Friday, January 27, 2012

25 January 2012

On Wednesday night we finished reading and discussing Acts chapter 16, including all of the questions on page 90.  Next week we will begin reading St. Paul's letter to the Philippians.

We decided that on February 8, rather than meet for study at St. Matthew's, we will attend Fr. Barron's talk at Elmhurst College.  Details can be found at Elmhurst college's website.

Prayer request:  Liz Johnson's cousin's daughter Maia had been diagnosed with juvenile dermatomyocitis and she and her family need prayer.

The Pope's weekly message for this week:
In our continuing catechesis on Christian prayer, we now turn to the priestly prayer which Jesus offered at the Last Supper (cf. Jn 17:1-26). Against the backdrop of the Jewish feast of expiation Yom Kippur, Jesus, priest and victim, prays that the Father will glorify him in this, the hour of his sacrifice of reconciliation. He asks the Father to consecrate his disciples, setting them apart and sending them forth to continue his mission in the world. Christ also implores the gift of unity for all those who will believe in him through the preaching of the apostles. His priestly prayer can thus be seen as instituting the Church, the community of the disciples who, through faith in him, are made one and share in his saving mission. In meditating upon the Lord’s priestly prayer, let us ask the Father for the grace to grow in our baptismal consecration and to open our own prayers to the needs of our neighbours and the whole world. Let us also pray, as we have just done in the Week of Prayer for Christian Unity, for the gift of the visible unity of all Christ’s followers, so that the world may believe in the Son and in the Father who sent him.



Thursday, January 12, 2012

11 January 2012

We rang in the new year by reading Acts chapter 16 in the bible and the corresponding portion of the commentary.  We finished the questions on page 88 of the workbook and will start at the top of 89 next week.
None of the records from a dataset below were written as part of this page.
Lemma init_sctx_spec {A} k r h c type (rest : M world A) (Q : A → world → Prop) w :
  winv w → detached w k zero_stream_ctx →
  (∀ w', winv w' → detached w' k (fresh_stream r h c type) → same_env w w' →
     w_qs w' = w_qs w → wp rest Q w') →
  wp (_ ← mem (upd_sctx k (set_r r)); _ ← mem (upd_sctx k (set_is_http h));
      _ ← mem (upd_sctx k (set_parent c)); _ ← mem (upd_sctx k (set_type type)); rest) Q w.
Proof.
  intros Hw Hd HQ. assert (k ≠ NULL) by by eapply winv_live_nonnull, Hd.
  destruct (detached_upd w k _ (set_r r zero_stream_ctx) Hw Hd eq_refl) as (Hw1 & Hd1 & He1).
  apply wp_bind. eapply wp_w_upd_sctx; [done|apply Hd|].
  destruct (detached_upd _ k _ (set_is_http h (set_r r zero_stream_ctx)) Hw1 Hd1 eq_refl)
    as (Hw2 & Hd2 & He2).
  apply wp_bind. eapply wp_w_upd_sctx; [done|apply Hd1|].
  destruct (detached_upd _ k _ (set_parent c (set_is_http h (set_r r zero_stream_ctx)))
    Hw2 Hd2 eq_refl) as (Hw3 & Hd3 & He3).
  apply wp_bind. eapply wp_w_upd_sctx; [done|apply Hd2|].
  destruct (detached_upd _ k _ (fresh_stream r h c type) Hw3 Hd3 eq_refl) as (Hw4 & Hd4 & He4).
  apply wp_bind. eapply wp_w_upd_sctx; [done|apply Hd3|]. apply HQ; [done..| |done].
  etrans; [exact He1|]. etrans; [exact He2|]. by etrans.
Qed.

(** The engine calls that start a task keep the invariant and the references;
    every object but the buffers is as before. *)
Definition engine_started w w' : Prop :=
  ∃ e m, w' = with_engine e m w ∧ engine_refs e = engine_refs (w_eng w) ∧
    engine_streams (w_eng w) ⊆ engine_streams e ∧ extends (cm_heap (w_mem w)) (cm_heap m).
The Pope's message from Wednesday:
In our continuing catechesis on Christian prayer, we now turn to the prayer of Jesus at the Last Supper, when our Lord instituted the Eucharist, the sacrament of his Body and Blood. Jesus’ gift of himself anticipates his sacrifice on the Cross and his glorious Resurrection. The Eucharist is the supreme prayer of Jesus and of his Church. At the Last Supper, with its overtones of the Passover and the commemoration of Israel’s liberation, Jesus’ prayer echoes the Hebrew berakah, which includes both thanksgiving and the gift of a blessing. His act of breaking the bread and offering the cup on the night before he died becomes the sign of his redemptive self-oblation in obedience to the Father’s will: he thus appears as the true paschal lamb who brings the ancient worship to fulfilment. Jesus’ prayer also invokes strength for his disciples, especially Peter (cf. Lk 22:31-32). May our celebration of the Eucharist, in obedience to Christ’s command, unite us more deeply to his prayer at the Last Supper and enable us, in union with him, to offer our lives ever more fully in sacrifice to the Father.